9 de abril 2002 - 00:00

La Argentina, peor entre los emergentes

La Argentina se ubicó por segunda vez consecutiva en el anteúltimo puesto del ranking de países emergentes que mensualmente elabora el influyente banco de inversiones Lehman Brothers y el Grupo Eurasia.

La pobre performance del país durante marzo lo situó por debajo de las otras tres naciones latinoamericanas tomadas en cuenta: Brasil, Colombia y Venezuela.

Según el índice LEGSI (que en inglés significa Lehman Brothers Eurasia Group Stability Index), la Argentina quedó en el puesto 13 de los 14 países considerados, sólo por encima de la nación asiática de Azerbaiyán.
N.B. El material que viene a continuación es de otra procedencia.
(** * OandaPYSuite: the candle model of [oandapysuite/implementation.py]

    A shallow embedding of [CandleCluster] and [CandleCluster.Candle]:
    construction from a JSON payload, the bull/bear/reversal derivation
    pass, the rolling deviation, iteration, indexing, concatenation and
    [history].

    Python values are modelled by the data the code manipulates; raising
    an exception is a [Raise] result.  What the module imports from
    outside the file ([json], [decimal], [datetime], [int], the package's
    own [stats.standard_deviation] and the attribute lookup of the object
    model) is an interface, [PyLib], over which every definition and
    theorem is stated; [Ref] gives one executable instance on which the
    model is run. *)

From Stdlib Require Import ZArith QArith String Ascii List Bool Lia DecimalString.
From stdpp Require Import base list.
Import ListNotations.
Local Open Scope string_scope.

(** ** Exceptions and results *)

(** A raised exception: its class name and the arguments it was built from. *)
Record exn := Exn { exn_class : string; exn_args : list string }.

Inductive result (A : Type) : Type :=
| Ok (a : A)
| Raise (e : exn).
Arguments Ok {A} a.
Arguments Raise {A} e.

Definition bind {A B : Type} (m : result A) (k : A -> result B) : result B :=
  match m with
  | Ok a => k a
  | Raise e => Raise e
  end.

Notation "'let*' x ':=' m 'in' k" := (bind m (fun x => k))
  (at level 10, x name, m at level 100, k at level 200).

Definition raises {A : Type} (m : result A) (cls : string) : Prop :=
  exists e, m = Raise e /\ exn_class e = cls.

Definition ClusterConcatException (a b : string) : exn :=
  Exn "ClusterConcatException" [a; b].
Definition AttributeError (name : string) : exn := Exn "AttributeError" [name].
Definition KeyError (key : string) : exn := Exn "KeyError" [key].
Definition TypeError : exn := Exn "TypeError" [].
Definition IndexError : exn := Exn "IndexError" [].

(** ** Values produced by [json.loads] *)

#[local] Set Warnings "-register-all".

Inductive json : Type :=
| JNull
| JBool (b : bool)
| JInt (z : Z)
| JFloat (literal : string)
| JStr (s : string)
| JArr (items : list json)
| JObj (members : list (string * json)).

Fixpoint assoc {A : Type} (k : string) (kv : list (string * A)) : option A :=
  match kv with
  | [] => None
  | (k', v) :: rest => if String.eqb k k' then Some v else assoc k rest
  end.

(** [obj[key]] for a string key. *)
Definition py_getitem (obj : json) (key : string) : result json :=
  match obj with
  | JObj kv =>
      match assoc key kv with
      | Some v => Ok v
      | None => Raise (KeyError key)
      end
  | _ => Raise TypeError
  end.

Fixpoint chars (s : string) : list json :=
  match s with
  | EmptyString => []
  | String a rest => JStr (String a EmptyString) :: chars rest
  end.

(** The items a [for] loop over the value visits. *)
Definition py_iter (obj : json) : result (list json) :=
  match obj with
  | JArr items => Ok items
  | JObj kv => Ok (map (fun p => JStr (fst p)) kv)
  | JStr s => Ok (chars s)
  | _ => Raise TypeError
  end.

(** [x == 'true'] *)
Definition py_eq_str (x : json) (s : string) : bool :=
  match x with
  | JStr s' => String.eqb s' s
  | _ => false
  end.

(** [s[:-n]] on a string. *)
Definition str_drop_last (n : nat) (s : string) : string :=
  String.substring 0 (String.length s - n) s.

(** [l[start:]] with Python's treatment of a negative or too large start. *)
Definition py_slice_from {A : Type} (start : Z) (l : list A) : list A :=
  let len := Z.of_nat (length l) in
  let lo := if (start <? 0)%Z then Z.max (len + start) 0 else Z.min start len in
  drop (Z.to_nat lo) l.

(** The last [k] items of a sequence, as the specification words it. *)
Definition last_n {A : Type} (k : nat) (l : list A) : list A :=
  rev (take k (rev l)).

(** [l[index]] with Python's negative indices. *)
Definition py_index {A : Type} (l : list A) (index : Z) : result A :=
  let len := Z.of_nat (length l) in
  let i := if (index <? 0)%Z then (index + len)%Z else index in
  if ((i <? 0) || (len <=? i))%Z then Raise IndexError
  else match l !! Z.to_nat i with
       | Some x => Ok x
       | None => Raise IndexError
       end.

(** [x == y] on values that are [None], [True] or [False]. *)
Definition py_eq_flag (x y : option bool) : bool :=
  match x, y with
  | None, None => true
  | Some a, Some b => Bool.eqb a b
  | _, _ => false
  end.

(** ** The imported libraries *)

Class PyLib : Type := {
  Decimal : Type;
  datetime : Type;
  deviation : Type;
  (** [json.loads] *)
  json_loads : string -> result json;
  (** [decimal.Decimal(x)] *)
  D : json -> result Decimal;
  (** [a - b] on decimals, under a context of the given precision *)
  Decimal_sub : Z -> Decimal -> Decimal -> result Decimal;
  (** [a > b] on decimals *)
  Decimal_gt : Decimal -> Decimal -> result bool;
  (** [datetime.strptime(text, format)] *)
  strptime : string -> string -> result datetime;
  (** [a > b] on naive datetimes *)
  datetime_gt : datetime -> datetime -> bool;
  (** [int(x)] *)
  py_int : json -> result Z;
  (** [oandapysuite.stats.standard_deviation], not part of this file *)
  standard_deviation : list Decimal -> result deviation;
  (** names that resolve on every instance through its class and [object] *)
  inherited_attr : string -> bool
}.

(** Module-level settings of [implementation.py]. *)
Definition time_format : string := "%Y-%m-%dT%X".
Definition prec : Z := 6.

(** ** CandleCluster.Candle *)

Module Candle.
Section WithLib.
Context {L : PyLib}.

Record t : Type := mk {
  open : Decimal;
  close : Decimal;
  low : Decimal;
  high : Decimal;
  oc_displacement : Decimal;
  total_displacement : Decimal;
  complete : bool;
  time : datetime;
  volume : Z;
  gran : json;
  instrument : string;
  reversal : option bool;
  is_bull : option bool;
  is_bear : option bool
}.
Example status_403 : status_line_int "403 Forbidden" = Some 403%Z.
Proof. reflexivity. Qed.

Example str_403 : PyStr.str_of_int 403 = "403".
Proof. reflexivity. Qed.

Example headers_get_case :
  headers_get [("X-Container-Meta-Index", "a"); ("x-container-meta-index", "b")]
    "x-container-meta-index" "" = "b".
Proof. reflexivity. Qed.

(** ** Traces *)

Section Traces.
Context {BE : Backend}.

Lemma app_envs_app (l1 l2 : list event) :
  app_envs (l1 ++ l2) = app_envs l1 ++ app_envs l2.
Proof.
  induction l1 as [|ev l1 IH]; [reflexivity |].
  destruct ev; cbn [app_envs List.app]; now rewrite IH.
Qed.

Lemma new_events_app (w w' : world) (evs : list event) :
  trace w' = trace w ++ evs -> new_events w w' = evs.
Proof. intros Ht. unfold new_events. rewrite Ht. now rewrite drop_app_length. Qed.


Lemma cache_get_delete (t : Z) (k : string) (c : cache_t) :
  cache_get t k (cache_delete k c) = None.
Proof. unfold cache_get, cache_delete. now rewrite lookup_delete_eq. Qed.

Lemma in_2_3_404 : in_2_3 (hundreds 404) = false.
Proof. reflexivity. Qed.

End Traces.

(** ** Error substitution: [_error_response] *)

Section ErrorSubstitution.
Context {BE : Backend}.

(** The path of the error page is
    [/{version}/{account}/{container}/{status}{suffix}]. *)
Lemma error_env_path (s : self_t) (code : Z) (e : env) :
  error_env (container_path s) code (fmt (_error s)) e !! "PATH_INFO"
  = Some (EStr ("/" +:+ fmt (version s) +:+ "/" +:+ fmt (account s) +:+ "/"
                  +:+ fmt (container s) +:+ "/" +:+ PyStr.str_of_int code
                  +:+ fmt (_error s))).
Proof.
  unfold error_env. rewrite lookup_insert_ne by done. rewrite lookup_insert_eq.
  unfold container_path. do 2 f_equal.
  rewrite !append_assoc. reflexivity.
Qed.

(** The error page is asked for with GET whatever the original method. *)
Lemma error_env_method (cpath : string) (code : Z) (suffix : string) (e : env) :
  method_is "GET" (error_env cpath code suffix e).
Proof. unfold method_is, error_env. apply lookup_insert_eq. Qed.

Lemma error_response_no_suffix (w : world) (response : list string) (e : env)
    (st0 : string) (h0 : header_list) :
  _response_status (self w) = Some st0 ->
  _response_headers (self w) = Some h0 ->
  truthy (_error (self w)) = false ->
  _error_response response e client_start_response w
  = (Return response,
     World _ (self w) (cache w) (now w) (backend w)
       (trace w ++ [EvStart st0 h0 (_response_exc_info (self w))])).
Proof. intros Hs Hh He. unfold _error_response. mgo. mdone. Qed.

Lemma error_response_page_found (w : world) (response : list string) (e : env)
    (st0 : string) (h0 : header_list) (code c2 : Z) (page : wsgi_reply)
    (b : backend_state) :
  _response_status (self w) = Some st0 ->
  _response_headers (self w) = Some h0 ->
  truthy (_error (self w)) = true ->
  status_line_int st0 = Some code ->
  app (error_env (container_path (self w)) code (fmt (_error (self w))) e) (backend w)
  = (page, b) ->
  status_line_int (status page) = Some c2 ->
  hundreds c2 = 2%Z ->
  _error_response response e client_start_response w
  = (Return (body page),
     World _ (set_response (status page) (headers page) (exc_info page) (self w))
       (cache w) (now w) b
       (trace w
          ++ [EvApp (error_env (container_path (self w)) code (fmt (_error (self w))) e);
              EvStart st0 (headers page) (exc_info page)])).
Proof.
  intros Hs Hh He Hc Ha Hc2 H2. unfold _error_response. mgo. mdone.
Qed.
(** * SecureHex: the password and passphrase generator of [src/App.tsx]

    A shallow embedding of the generation-and-scoring core of the [App]
    component: [getSecureRandom], [calculateEntropy], [getPasswordStrength],
    [generateCharacterSet] and [generatePassword].

    Modelling conventions.
    - A JavaScript string is a [string]; every string constant of the source
      is ASCII, so UTF-16 code units and [ascii] characters coincide.
    - A JavaScript [number] holding an integer is a [Z] or an [N]; the
      entropy, the one fractional number of the program, is a real number
      ([R]) and [Math.log2] is the real logarithm to base 2: rounding of the
      binary64 arithmetic is abstracted away.
    - [crypto.getRandomValues] is a stream of unsigned 32-bit values that
      the code consumes one word at a time; the stream is threaded through
      the code by a small state monad, [Rand].
    - [Array.prototype.sort] with the random comparator is a parameter of
      the development (its result is engine dependent); the one property
      assumed of it is that it permutes the array it is given. *)

From Stdlib Require Import ZArith NArith Arith Bool List Ascii String.
From Stdlib Require Import Permutation Reals Lra Lia DecimalString.
Import ListNotations.

Open Scope string_scope.

(** ** Data model *)

(** [interface PasswordOptions]. *)
Record PasswordOptions := mkOptions {
  length : Z;
  includeLowercase : bool;
  includeUppercase : bool;
  includeNumbers : bool;
  includeSymbols : bool;
  excludeAmbiguous : bool;
  includeDashes : bool
}.

(** The union type ["password" | "passphrase"]. *)
Inductive PasswordType := TPassword | TPassphrase.

(** [interface GeneratedPassword]. *)
Record GeneratedPassword := mkGenerated {
  password : string;
  strength : Z;
  entropy : R;
  type : PasswordType
}.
Este indicador busca ser un referente para los grandes inversores en mercados emergentes, al estilo del otrora famoso índice EMBI elaborado por el JP Morgan, más conocido como el «riesgo-país». Pero el LEGSI abarca una gama mucho más amplia de indicadores, entre ellos, la política, la sociedad, el gobierno, la economía y la seguridad.

En el informe presentado ayer, se destacó que la Argentina se vio afectada negativamente por las notorias divisiones en el seno del gobierno, mientras que también continuó deteriorándose la situación social derivando en una mayor inseguridad y violencia.

•División

«El gobierno muestra claros signos de división entre los populistas y los moderados, o entre políticos y economistas. Estas disputas generan renovadas tensiones en el gobierno, deteriorando la imagen de presidente Eduardo Duhalde», señala el documento. Lo cierto es que el país finalizó marzo con una calificación de 60 puntos (sobre un máximo de 100) en el segmento de largo plazo, donde se evalúa la calidad del país a nivel estructural, es decir, sus instituciones en general. Pero en el corto plazo preocupa la tendencia, ya que aquí el país logró sólo 46 unidades sobre 100, ubicándose por debajo de sus pares latinoamericanos, como Brasil (65), Colombia (48) y Venezuela (47). En opinión de los técnicos de Lehman Brothers y de Eurasia Group, existen dos grandes factores de riesgo que están conspirando contra un recuperación de la Argentina: el primero es la posibilidad de un fracaso en las negociaciones con el FMI y la extrema dependencia de éste. El segundo son las ásperas relaciones internas en el gobierno, lo que, según se afirma, podría atentar contra su «longevidad».